===== Source material =====

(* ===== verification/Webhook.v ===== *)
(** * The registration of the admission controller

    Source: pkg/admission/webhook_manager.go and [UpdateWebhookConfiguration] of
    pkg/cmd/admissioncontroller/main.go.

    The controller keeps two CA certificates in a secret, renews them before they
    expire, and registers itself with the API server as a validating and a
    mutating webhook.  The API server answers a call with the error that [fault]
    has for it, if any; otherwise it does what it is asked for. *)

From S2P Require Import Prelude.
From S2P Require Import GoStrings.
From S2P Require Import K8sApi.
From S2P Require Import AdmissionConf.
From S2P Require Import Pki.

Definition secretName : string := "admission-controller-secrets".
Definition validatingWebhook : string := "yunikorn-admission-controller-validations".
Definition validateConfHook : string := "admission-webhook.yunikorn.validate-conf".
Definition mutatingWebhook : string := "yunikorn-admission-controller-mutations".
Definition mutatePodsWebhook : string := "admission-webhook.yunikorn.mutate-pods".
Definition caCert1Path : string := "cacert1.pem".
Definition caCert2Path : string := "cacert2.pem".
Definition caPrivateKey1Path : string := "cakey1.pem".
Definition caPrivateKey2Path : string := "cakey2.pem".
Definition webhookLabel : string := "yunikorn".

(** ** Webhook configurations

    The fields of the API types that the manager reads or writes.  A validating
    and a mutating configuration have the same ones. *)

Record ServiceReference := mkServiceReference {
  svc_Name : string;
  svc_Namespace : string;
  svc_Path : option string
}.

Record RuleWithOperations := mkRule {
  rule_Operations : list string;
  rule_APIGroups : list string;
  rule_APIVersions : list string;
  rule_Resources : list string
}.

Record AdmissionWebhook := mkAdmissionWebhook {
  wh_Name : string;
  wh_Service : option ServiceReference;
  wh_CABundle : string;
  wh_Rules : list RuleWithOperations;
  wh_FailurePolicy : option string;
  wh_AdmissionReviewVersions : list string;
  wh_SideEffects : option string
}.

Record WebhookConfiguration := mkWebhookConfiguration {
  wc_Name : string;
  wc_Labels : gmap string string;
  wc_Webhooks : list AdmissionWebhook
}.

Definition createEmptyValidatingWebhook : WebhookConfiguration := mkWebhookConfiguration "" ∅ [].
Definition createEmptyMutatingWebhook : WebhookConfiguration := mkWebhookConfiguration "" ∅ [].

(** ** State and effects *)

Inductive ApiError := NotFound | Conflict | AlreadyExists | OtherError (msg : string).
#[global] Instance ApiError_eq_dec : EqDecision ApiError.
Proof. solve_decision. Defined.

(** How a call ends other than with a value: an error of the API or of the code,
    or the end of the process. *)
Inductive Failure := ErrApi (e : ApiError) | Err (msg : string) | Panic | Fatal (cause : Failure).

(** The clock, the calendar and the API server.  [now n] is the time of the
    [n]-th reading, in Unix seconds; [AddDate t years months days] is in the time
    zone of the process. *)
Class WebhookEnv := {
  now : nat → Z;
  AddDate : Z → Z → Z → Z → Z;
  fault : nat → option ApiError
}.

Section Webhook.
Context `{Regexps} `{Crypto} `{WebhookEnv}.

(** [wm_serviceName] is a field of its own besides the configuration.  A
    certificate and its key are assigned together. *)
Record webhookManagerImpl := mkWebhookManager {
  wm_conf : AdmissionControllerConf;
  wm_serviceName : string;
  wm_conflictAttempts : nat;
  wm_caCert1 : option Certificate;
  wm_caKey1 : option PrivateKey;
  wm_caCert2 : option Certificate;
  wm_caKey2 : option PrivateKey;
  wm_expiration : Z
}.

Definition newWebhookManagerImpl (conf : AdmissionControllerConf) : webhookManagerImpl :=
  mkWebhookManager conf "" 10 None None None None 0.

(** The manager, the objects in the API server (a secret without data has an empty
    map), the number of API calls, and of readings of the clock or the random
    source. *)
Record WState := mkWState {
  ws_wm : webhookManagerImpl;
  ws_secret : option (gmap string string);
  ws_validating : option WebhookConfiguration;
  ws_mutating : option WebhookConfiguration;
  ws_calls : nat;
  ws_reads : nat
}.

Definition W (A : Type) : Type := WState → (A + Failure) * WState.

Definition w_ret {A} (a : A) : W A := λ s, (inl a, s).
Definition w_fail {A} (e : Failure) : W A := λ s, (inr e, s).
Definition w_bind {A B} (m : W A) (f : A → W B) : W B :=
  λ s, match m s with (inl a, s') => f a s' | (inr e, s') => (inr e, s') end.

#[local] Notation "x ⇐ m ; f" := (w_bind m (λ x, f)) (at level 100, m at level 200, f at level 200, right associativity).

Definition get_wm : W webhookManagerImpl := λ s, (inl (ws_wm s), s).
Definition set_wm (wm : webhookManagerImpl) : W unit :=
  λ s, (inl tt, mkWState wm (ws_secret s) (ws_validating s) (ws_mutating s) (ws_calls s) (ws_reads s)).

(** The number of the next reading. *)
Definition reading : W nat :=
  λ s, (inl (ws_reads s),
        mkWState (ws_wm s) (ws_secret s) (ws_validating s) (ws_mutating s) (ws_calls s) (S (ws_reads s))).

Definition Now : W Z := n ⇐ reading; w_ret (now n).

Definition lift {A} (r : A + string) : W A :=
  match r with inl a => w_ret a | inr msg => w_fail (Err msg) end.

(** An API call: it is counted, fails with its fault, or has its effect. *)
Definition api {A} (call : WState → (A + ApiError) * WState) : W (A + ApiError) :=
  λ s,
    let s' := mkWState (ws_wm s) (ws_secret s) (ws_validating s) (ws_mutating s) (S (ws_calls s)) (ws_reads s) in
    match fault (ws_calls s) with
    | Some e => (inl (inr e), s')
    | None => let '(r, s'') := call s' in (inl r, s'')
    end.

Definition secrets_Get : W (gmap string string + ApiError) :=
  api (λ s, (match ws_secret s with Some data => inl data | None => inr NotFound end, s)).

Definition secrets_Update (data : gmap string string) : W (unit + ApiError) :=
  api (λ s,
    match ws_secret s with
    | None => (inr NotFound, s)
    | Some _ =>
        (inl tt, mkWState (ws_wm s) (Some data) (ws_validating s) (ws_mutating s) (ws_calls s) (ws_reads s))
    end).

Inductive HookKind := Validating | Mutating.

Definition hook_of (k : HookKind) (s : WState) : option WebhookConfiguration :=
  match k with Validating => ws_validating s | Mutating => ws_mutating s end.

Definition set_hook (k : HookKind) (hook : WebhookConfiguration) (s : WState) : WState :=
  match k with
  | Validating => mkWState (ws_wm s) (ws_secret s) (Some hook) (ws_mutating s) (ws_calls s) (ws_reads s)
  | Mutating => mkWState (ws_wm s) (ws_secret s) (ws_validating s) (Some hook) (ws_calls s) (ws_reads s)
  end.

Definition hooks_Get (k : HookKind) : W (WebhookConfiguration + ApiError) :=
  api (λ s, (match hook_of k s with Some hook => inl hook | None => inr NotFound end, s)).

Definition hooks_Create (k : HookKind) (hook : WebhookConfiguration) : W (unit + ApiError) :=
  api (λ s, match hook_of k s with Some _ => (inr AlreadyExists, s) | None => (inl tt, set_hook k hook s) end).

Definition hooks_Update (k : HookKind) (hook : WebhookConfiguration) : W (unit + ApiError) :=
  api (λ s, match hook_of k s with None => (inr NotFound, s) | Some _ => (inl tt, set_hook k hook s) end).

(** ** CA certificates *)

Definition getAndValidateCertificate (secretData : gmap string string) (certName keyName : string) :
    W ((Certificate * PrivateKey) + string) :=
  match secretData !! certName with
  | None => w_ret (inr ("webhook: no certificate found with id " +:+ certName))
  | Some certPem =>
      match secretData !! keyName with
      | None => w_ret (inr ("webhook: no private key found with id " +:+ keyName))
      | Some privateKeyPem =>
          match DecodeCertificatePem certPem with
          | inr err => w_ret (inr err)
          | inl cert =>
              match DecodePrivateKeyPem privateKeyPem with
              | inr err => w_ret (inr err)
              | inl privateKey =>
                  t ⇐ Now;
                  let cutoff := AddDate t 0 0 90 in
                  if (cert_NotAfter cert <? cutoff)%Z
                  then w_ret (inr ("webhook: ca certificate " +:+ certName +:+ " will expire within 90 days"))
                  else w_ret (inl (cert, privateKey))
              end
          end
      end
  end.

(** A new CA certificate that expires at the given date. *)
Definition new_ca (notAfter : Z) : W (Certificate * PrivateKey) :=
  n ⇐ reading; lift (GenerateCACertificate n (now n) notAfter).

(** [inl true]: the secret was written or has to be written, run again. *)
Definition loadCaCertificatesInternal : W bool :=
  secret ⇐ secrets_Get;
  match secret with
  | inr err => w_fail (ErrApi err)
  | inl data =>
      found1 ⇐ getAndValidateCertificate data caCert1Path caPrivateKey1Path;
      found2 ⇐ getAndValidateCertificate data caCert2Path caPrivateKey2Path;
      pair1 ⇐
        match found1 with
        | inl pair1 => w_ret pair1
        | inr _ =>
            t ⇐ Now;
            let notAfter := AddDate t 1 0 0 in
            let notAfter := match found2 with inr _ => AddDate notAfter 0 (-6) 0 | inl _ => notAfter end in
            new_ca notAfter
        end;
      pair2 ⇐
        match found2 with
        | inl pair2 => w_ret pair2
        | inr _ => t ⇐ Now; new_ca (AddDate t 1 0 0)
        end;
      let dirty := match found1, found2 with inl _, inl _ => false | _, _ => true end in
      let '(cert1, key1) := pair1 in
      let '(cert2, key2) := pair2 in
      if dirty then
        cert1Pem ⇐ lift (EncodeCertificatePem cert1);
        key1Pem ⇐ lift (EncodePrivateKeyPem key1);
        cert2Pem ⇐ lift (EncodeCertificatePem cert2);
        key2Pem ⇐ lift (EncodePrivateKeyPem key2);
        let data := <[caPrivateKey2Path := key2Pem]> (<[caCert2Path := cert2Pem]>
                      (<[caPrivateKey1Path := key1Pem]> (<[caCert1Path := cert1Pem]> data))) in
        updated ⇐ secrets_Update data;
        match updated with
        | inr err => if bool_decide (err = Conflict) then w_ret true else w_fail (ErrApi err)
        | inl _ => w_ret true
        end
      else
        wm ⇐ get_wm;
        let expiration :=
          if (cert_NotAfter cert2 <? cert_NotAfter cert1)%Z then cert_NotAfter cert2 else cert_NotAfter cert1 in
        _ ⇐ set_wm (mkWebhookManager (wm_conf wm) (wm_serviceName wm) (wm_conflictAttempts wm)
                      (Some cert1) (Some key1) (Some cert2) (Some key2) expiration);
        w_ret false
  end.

=====
===== Source material =====

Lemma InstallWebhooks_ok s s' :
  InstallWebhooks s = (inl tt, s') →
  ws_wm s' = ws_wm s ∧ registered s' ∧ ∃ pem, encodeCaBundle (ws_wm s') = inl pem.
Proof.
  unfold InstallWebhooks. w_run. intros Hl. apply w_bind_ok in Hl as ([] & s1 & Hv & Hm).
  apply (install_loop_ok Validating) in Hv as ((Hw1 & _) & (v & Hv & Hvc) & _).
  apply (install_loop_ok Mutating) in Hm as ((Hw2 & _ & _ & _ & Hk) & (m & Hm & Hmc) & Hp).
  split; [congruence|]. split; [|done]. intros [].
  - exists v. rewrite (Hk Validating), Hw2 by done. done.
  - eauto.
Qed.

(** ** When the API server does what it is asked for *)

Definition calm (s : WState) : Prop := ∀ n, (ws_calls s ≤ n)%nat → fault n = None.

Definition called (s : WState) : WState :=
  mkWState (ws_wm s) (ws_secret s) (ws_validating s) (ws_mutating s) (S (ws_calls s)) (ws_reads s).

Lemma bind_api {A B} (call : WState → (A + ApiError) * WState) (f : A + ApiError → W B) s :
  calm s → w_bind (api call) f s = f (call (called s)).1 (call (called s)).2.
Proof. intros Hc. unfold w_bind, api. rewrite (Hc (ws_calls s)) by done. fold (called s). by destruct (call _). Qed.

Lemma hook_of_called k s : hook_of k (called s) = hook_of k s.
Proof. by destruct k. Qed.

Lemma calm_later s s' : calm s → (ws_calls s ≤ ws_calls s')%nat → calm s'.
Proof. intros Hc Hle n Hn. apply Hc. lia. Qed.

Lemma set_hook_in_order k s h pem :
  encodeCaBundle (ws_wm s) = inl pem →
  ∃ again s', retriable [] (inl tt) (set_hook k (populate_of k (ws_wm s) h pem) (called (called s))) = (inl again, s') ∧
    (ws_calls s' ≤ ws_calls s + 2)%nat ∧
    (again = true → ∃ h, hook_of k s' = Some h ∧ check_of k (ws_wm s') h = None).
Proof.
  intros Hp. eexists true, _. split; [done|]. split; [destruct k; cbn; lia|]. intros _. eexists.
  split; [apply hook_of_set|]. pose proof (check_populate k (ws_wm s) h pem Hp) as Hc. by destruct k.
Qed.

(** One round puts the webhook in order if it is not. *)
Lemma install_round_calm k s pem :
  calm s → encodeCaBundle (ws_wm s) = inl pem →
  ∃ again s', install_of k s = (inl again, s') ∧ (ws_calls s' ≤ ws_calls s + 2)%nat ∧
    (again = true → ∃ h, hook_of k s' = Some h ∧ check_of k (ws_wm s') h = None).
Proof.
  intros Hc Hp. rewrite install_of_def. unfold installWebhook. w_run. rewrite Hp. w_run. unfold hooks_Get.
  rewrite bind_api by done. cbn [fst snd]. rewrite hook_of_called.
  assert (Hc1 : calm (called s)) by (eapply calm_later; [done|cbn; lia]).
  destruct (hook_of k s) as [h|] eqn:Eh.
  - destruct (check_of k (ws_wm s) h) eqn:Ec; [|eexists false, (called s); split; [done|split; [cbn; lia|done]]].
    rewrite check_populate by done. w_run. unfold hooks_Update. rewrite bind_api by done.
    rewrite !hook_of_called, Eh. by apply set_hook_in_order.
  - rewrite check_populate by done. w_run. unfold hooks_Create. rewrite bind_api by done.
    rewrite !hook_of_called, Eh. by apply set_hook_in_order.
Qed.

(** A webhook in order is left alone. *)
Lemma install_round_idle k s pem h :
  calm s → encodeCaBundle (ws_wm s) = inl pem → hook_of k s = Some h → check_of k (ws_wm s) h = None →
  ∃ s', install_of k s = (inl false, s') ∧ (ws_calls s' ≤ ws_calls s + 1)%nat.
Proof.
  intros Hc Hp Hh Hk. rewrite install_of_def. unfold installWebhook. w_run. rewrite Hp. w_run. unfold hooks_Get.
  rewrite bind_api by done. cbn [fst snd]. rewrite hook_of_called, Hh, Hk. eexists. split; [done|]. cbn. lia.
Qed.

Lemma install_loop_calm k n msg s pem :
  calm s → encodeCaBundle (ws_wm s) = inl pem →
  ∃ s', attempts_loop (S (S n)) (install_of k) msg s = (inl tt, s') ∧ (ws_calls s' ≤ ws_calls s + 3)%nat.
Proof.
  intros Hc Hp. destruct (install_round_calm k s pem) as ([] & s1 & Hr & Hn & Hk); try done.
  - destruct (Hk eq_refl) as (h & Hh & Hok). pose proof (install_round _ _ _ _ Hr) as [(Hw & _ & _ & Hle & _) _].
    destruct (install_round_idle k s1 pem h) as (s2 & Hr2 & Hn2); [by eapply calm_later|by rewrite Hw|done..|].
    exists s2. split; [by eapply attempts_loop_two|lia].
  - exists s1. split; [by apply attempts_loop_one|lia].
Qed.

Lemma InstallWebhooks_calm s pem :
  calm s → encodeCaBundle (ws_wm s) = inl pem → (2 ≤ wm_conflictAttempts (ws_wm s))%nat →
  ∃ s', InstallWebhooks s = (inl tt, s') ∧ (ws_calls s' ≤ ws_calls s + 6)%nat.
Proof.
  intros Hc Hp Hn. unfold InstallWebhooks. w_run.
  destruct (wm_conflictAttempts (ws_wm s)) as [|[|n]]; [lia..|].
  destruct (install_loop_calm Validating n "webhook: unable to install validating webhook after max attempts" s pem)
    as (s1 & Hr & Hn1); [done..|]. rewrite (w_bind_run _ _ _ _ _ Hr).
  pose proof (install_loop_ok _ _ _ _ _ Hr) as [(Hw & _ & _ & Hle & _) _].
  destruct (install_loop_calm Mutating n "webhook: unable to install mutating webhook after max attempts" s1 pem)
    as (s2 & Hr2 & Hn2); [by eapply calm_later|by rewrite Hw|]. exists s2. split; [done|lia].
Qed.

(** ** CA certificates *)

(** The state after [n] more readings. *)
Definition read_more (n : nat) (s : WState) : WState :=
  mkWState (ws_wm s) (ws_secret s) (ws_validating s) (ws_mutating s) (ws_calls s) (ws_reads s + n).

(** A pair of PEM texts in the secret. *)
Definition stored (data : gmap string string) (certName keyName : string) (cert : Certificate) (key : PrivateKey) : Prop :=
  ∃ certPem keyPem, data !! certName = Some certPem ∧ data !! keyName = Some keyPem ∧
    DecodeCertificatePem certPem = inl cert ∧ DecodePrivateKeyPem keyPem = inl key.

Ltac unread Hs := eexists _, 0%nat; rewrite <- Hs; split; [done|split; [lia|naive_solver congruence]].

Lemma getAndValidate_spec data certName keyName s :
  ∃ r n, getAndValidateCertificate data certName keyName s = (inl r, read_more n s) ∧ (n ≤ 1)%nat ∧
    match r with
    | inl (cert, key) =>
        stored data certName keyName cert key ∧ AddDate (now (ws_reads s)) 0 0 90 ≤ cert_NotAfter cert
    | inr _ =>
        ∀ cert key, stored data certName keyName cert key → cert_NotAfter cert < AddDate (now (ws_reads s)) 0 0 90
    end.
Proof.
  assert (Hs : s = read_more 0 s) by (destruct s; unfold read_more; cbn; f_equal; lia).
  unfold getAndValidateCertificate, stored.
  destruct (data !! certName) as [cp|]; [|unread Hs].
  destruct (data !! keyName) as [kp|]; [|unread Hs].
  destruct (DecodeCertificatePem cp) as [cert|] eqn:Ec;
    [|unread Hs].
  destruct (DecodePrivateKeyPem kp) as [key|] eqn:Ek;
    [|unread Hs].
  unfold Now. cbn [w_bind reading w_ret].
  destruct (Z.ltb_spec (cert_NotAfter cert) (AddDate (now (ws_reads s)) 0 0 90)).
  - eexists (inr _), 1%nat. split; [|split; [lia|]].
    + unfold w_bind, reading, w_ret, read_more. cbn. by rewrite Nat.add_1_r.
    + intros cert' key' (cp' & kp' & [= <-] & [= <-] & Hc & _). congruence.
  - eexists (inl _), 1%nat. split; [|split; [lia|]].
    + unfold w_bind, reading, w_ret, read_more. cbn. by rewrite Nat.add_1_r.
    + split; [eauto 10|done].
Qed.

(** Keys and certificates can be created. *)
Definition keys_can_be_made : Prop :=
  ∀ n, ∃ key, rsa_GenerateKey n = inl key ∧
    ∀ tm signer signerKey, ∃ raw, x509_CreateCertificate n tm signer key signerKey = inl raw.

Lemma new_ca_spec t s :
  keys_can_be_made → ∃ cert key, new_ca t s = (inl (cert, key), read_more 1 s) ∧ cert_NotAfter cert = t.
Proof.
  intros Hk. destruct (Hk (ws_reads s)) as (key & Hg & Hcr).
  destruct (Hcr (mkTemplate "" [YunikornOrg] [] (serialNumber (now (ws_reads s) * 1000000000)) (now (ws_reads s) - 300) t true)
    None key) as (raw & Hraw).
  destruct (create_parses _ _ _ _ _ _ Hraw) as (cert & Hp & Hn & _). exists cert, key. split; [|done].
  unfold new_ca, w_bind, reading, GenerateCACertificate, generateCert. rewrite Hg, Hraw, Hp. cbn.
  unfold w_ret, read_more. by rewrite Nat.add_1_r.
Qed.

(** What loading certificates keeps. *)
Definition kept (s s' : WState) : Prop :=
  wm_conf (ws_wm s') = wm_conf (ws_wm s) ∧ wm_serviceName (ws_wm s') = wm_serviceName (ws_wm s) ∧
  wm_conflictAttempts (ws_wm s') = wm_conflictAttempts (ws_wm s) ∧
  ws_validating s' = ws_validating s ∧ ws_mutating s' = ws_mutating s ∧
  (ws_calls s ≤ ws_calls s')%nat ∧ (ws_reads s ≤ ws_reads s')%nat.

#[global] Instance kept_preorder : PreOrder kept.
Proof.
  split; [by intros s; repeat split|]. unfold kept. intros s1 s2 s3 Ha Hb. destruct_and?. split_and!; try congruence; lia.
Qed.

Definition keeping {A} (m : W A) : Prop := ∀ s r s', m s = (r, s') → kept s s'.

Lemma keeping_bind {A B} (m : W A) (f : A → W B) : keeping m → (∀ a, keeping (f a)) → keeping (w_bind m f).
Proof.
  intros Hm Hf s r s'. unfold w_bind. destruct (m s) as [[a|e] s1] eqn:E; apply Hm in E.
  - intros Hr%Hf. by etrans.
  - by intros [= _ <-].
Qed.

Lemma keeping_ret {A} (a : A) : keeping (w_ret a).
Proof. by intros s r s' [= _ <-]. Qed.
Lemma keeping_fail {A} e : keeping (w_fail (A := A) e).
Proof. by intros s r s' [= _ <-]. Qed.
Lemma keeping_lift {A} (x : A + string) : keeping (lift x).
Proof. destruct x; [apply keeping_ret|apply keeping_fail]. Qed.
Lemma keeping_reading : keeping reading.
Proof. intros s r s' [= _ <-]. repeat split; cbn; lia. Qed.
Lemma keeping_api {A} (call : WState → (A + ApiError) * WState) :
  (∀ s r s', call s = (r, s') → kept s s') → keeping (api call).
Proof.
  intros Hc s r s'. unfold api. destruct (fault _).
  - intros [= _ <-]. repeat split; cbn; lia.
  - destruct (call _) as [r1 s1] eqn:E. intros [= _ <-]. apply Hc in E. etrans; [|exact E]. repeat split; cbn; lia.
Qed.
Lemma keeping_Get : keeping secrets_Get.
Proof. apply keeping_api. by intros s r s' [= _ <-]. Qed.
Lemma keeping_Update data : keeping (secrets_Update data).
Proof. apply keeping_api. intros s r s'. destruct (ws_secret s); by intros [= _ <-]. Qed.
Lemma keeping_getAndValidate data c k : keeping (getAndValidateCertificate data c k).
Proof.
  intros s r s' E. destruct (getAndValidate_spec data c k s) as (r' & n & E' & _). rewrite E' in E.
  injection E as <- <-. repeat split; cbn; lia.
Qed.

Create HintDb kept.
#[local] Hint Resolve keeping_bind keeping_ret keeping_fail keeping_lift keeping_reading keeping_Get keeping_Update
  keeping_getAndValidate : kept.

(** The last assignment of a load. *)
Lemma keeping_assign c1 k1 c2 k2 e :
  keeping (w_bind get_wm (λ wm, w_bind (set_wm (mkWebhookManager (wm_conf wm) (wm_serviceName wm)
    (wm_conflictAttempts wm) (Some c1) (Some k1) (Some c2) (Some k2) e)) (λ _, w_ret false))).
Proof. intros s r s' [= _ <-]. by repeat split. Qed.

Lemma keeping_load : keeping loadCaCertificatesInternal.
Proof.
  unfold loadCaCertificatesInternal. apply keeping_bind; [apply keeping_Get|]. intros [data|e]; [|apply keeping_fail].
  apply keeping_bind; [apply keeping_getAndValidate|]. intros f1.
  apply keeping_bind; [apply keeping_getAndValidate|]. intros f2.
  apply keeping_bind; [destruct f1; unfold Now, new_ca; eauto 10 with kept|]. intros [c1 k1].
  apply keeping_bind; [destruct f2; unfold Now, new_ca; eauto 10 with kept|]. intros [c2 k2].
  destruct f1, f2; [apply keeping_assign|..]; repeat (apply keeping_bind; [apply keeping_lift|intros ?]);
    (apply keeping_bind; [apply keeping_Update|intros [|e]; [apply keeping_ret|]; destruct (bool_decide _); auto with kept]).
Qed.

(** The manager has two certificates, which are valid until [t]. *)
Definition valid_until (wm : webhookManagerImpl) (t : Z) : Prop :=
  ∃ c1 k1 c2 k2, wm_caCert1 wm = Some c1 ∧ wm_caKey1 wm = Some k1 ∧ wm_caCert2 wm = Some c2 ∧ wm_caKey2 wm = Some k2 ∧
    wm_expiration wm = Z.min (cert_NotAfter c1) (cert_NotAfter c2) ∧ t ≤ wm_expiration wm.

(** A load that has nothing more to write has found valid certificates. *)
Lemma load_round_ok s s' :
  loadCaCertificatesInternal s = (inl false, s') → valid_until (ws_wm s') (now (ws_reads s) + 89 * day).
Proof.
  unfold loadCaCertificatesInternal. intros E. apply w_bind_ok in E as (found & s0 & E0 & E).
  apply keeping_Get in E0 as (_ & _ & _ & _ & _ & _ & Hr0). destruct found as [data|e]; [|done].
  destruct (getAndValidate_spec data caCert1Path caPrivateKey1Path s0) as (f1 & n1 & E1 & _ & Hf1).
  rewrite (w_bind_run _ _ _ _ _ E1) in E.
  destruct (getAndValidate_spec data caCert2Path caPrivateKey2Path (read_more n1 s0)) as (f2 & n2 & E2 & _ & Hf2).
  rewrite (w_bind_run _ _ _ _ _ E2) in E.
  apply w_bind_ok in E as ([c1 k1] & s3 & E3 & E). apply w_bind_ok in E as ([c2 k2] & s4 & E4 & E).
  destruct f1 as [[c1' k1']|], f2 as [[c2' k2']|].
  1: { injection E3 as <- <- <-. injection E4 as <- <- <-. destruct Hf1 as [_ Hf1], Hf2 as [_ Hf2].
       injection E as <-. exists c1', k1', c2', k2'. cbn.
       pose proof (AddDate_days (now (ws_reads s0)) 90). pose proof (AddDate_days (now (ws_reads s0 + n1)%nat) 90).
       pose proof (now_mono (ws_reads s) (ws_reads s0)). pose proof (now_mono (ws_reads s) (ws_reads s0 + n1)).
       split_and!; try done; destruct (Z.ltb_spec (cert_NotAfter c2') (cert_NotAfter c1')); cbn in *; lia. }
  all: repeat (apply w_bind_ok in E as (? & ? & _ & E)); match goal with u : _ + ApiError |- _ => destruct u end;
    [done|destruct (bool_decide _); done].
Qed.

=====

### Prompt
Proceeding from the line containing "(* ===== verification/Webhook.v ===== *)" through the line containing "Definition mutatingWebhook : string", transcribe the lines above exactly, both end lines included.

### Output for this exercise
(* ===== verification/Webhook.v ===== *)
(** * The registration of the admission controller

    Source: pkg/admission/webhook_manager.go and [UpdateWebhookConfiguration] of
    pkg/cmd/admissioncontroller/main.go.

    The controller keeps two CA certificates in a secret, renews them before they
    expire, and registers itself with the API server as a validating and a
    mutating webhook.  The API server answers a call with the error that [fault]
    has for it, if any; otherwise it does what it is asked for. *)

From S2P Require Import Prelude.
From S2P Require Import GoStrings.
From S2P Require Import K8sApi.
From S2P Require Import AdmissionConf.
From S2P Require Import Pki.

Definition secretName : string := "admission-controller-secrets".
Definition validatingWebhook : string := "yunikorn-admission-controller-validations".
Definition validateConfHook : string := "admission-webhook.yunikorn.validate-conf".
Definition mutatingWebhook : string := "yunikorn-admission-controller-mutations".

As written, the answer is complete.